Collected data

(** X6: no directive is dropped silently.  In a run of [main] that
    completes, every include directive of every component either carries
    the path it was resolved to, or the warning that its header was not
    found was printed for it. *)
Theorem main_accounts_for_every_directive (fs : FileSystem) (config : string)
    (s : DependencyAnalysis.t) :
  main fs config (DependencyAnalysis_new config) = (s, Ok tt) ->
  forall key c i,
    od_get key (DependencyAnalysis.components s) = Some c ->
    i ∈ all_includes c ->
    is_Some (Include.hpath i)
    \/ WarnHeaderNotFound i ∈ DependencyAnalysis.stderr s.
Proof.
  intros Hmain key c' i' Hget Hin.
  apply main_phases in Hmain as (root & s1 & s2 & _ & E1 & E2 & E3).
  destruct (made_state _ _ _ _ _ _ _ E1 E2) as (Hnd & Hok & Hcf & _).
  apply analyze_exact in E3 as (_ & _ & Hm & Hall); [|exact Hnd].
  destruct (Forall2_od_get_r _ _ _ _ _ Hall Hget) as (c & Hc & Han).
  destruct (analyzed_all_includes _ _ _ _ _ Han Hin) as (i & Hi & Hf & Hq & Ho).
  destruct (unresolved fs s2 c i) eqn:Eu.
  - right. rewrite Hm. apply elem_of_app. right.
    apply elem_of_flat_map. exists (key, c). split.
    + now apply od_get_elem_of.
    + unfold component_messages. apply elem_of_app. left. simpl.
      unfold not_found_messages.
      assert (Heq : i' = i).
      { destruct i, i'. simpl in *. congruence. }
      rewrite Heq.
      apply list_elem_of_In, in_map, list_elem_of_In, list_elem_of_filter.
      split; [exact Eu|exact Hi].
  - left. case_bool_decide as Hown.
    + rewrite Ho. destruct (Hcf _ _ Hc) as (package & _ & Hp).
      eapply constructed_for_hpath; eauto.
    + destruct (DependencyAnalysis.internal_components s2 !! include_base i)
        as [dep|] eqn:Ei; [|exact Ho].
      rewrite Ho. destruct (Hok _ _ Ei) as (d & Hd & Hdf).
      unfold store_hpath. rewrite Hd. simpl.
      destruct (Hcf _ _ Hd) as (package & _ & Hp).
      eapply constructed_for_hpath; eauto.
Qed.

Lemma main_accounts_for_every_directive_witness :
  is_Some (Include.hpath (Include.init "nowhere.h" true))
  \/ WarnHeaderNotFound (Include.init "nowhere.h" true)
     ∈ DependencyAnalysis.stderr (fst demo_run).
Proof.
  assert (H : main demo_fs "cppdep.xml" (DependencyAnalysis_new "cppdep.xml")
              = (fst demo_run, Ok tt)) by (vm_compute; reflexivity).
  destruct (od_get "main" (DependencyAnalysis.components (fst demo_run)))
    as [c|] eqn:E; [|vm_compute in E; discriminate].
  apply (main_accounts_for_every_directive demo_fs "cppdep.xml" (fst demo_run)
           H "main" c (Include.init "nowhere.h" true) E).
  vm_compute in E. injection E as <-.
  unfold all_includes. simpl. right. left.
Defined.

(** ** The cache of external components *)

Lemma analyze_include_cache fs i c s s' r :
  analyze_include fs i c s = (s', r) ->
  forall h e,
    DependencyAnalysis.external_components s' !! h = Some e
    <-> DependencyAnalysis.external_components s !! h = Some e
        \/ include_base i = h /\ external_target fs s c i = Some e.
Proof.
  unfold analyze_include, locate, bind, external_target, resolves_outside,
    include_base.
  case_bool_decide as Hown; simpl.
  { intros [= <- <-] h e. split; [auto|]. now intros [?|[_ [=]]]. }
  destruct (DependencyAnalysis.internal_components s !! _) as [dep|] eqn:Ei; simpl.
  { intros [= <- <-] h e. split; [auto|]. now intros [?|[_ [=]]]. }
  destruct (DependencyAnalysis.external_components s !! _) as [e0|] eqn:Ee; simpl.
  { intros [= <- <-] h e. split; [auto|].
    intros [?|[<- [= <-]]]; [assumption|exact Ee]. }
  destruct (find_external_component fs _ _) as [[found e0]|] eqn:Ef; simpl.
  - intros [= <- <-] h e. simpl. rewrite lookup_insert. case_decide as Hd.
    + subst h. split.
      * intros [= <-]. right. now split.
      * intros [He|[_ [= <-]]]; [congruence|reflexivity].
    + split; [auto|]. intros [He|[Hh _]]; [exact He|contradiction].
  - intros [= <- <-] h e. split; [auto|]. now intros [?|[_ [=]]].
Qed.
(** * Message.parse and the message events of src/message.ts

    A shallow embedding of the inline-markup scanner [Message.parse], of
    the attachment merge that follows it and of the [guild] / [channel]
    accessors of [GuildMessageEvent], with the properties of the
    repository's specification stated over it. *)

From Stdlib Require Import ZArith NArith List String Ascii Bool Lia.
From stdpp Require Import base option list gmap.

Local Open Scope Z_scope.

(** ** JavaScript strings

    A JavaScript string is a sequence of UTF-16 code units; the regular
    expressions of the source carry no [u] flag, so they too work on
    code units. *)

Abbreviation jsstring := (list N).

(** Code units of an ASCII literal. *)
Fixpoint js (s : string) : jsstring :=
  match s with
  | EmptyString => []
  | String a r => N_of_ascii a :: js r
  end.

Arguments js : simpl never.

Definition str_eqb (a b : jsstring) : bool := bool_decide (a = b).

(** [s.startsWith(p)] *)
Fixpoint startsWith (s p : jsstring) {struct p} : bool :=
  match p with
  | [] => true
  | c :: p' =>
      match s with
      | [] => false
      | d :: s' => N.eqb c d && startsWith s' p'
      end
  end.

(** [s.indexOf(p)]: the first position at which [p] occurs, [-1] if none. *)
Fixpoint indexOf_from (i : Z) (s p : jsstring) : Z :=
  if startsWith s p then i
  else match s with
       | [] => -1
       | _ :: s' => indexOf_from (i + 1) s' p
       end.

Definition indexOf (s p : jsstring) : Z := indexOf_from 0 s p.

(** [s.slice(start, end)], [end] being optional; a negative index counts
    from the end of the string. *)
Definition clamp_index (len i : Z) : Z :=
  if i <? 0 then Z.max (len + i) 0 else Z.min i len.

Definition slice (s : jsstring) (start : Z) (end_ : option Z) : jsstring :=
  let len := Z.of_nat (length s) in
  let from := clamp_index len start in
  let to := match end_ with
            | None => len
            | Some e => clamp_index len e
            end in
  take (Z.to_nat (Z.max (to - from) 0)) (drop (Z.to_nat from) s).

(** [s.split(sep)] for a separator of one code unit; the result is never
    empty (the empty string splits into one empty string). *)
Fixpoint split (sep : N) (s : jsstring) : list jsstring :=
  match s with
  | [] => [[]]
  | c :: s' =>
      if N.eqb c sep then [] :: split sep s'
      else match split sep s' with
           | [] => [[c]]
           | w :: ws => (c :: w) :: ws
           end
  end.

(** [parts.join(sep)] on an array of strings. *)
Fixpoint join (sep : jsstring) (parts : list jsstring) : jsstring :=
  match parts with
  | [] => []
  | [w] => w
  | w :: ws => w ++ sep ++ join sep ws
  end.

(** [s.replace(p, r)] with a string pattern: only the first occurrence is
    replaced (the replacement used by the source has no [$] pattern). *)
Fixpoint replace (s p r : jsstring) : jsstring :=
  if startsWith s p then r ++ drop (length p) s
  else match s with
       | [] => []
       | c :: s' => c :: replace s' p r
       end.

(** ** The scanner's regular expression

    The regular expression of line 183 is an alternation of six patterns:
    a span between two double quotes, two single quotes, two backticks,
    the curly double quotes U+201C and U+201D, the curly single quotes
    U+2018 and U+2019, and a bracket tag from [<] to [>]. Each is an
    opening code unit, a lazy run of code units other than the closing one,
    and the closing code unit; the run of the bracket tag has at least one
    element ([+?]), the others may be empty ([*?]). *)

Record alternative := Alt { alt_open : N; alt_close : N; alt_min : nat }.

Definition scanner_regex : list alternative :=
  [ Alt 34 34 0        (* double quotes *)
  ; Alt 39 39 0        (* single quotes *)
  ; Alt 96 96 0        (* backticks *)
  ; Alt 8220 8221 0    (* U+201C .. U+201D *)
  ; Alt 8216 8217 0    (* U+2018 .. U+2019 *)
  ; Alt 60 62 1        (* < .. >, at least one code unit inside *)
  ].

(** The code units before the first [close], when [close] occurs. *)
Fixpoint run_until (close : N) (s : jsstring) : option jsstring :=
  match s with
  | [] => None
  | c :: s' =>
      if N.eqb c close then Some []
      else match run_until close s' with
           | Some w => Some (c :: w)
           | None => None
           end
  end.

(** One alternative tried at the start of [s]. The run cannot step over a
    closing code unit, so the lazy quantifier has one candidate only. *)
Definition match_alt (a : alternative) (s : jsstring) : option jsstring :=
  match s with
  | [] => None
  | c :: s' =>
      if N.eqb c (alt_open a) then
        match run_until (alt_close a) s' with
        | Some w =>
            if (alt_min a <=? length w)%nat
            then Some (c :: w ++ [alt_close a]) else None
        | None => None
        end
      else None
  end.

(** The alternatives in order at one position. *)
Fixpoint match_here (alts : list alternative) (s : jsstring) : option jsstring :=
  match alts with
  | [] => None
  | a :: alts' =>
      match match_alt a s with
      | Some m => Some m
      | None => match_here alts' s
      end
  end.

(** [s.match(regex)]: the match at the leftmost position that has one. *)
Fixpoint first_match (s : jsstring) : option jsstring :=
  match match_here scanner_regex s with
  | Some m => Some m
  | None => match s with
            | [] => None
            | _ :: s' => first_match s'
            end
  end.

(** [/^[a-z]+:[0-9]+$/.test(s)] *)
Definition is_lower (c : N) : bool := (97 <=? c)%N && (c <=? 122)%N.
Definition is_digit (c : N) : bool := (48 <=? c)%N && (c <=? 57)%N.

#### [Problem description]
Quote the data above verbatim from its first line to the line that includes "rewrite Heq.", with both boundary lines retained.

#### [Response to the task]
(** X6: no directive is dropped silently.  In a run of [main] that
    completes, every include directive of every component either carries
    the path it was resolved to, or the warning that its header was not
    found was printed for it. *)
Theorem main_accounts_for_every_directive (fs : FileSystem) (config : string)
    (s : DependencyAnalysis.t) :
  main fs config (DependencyAnalysis_new config) = (s, Ok tt) ->
  forall key c i,
    od_get key (DependencyAnalysis.components s) = Some c ->
    i ∈ all_includes c ->
    is_Some (Include.hpath i)
    \/ WarnHeaderNotFound i ∈ DependencyAnalysis.stderr s.
Proof.
  intros Hmain key c' i' Hget Hin.
  apply main_phases in Hmain as (root & s1 & s2 & _ & E1 & E2 & E3).
  destruct (made_state _ _ _ _ _ _ _ E1 E2) as (Hnd & Hok & Hcf & _).
  apply analyze_exact in E3 as (_ & _ & Hm & Hall); [|exact Hnd].
  destruct (Forall2_od_get_r _ _ _ _ _ Hall Hget) as (c & Hc & Han).
  destruct (analyzed_all_includes _ _ _ _ _ Han Hin) as (i & Hi & Hf & Hq & Ho).
  destruct (unresolved fs s2 c i) eqn:Eu.
  - right. rewrite Hm. apply elem_of_app. right.
    apply elem_of_flat_map. exists (key, c). split.
    + now apply od_get_elem_of.
    + unfold component_messages. apply elem_of_app. left. simpl.
      unfold not_found_messages.
      assert (Heq : i' = i).
      { destruct i, i'. simpl in *. congruence. }
      rewrite Heq.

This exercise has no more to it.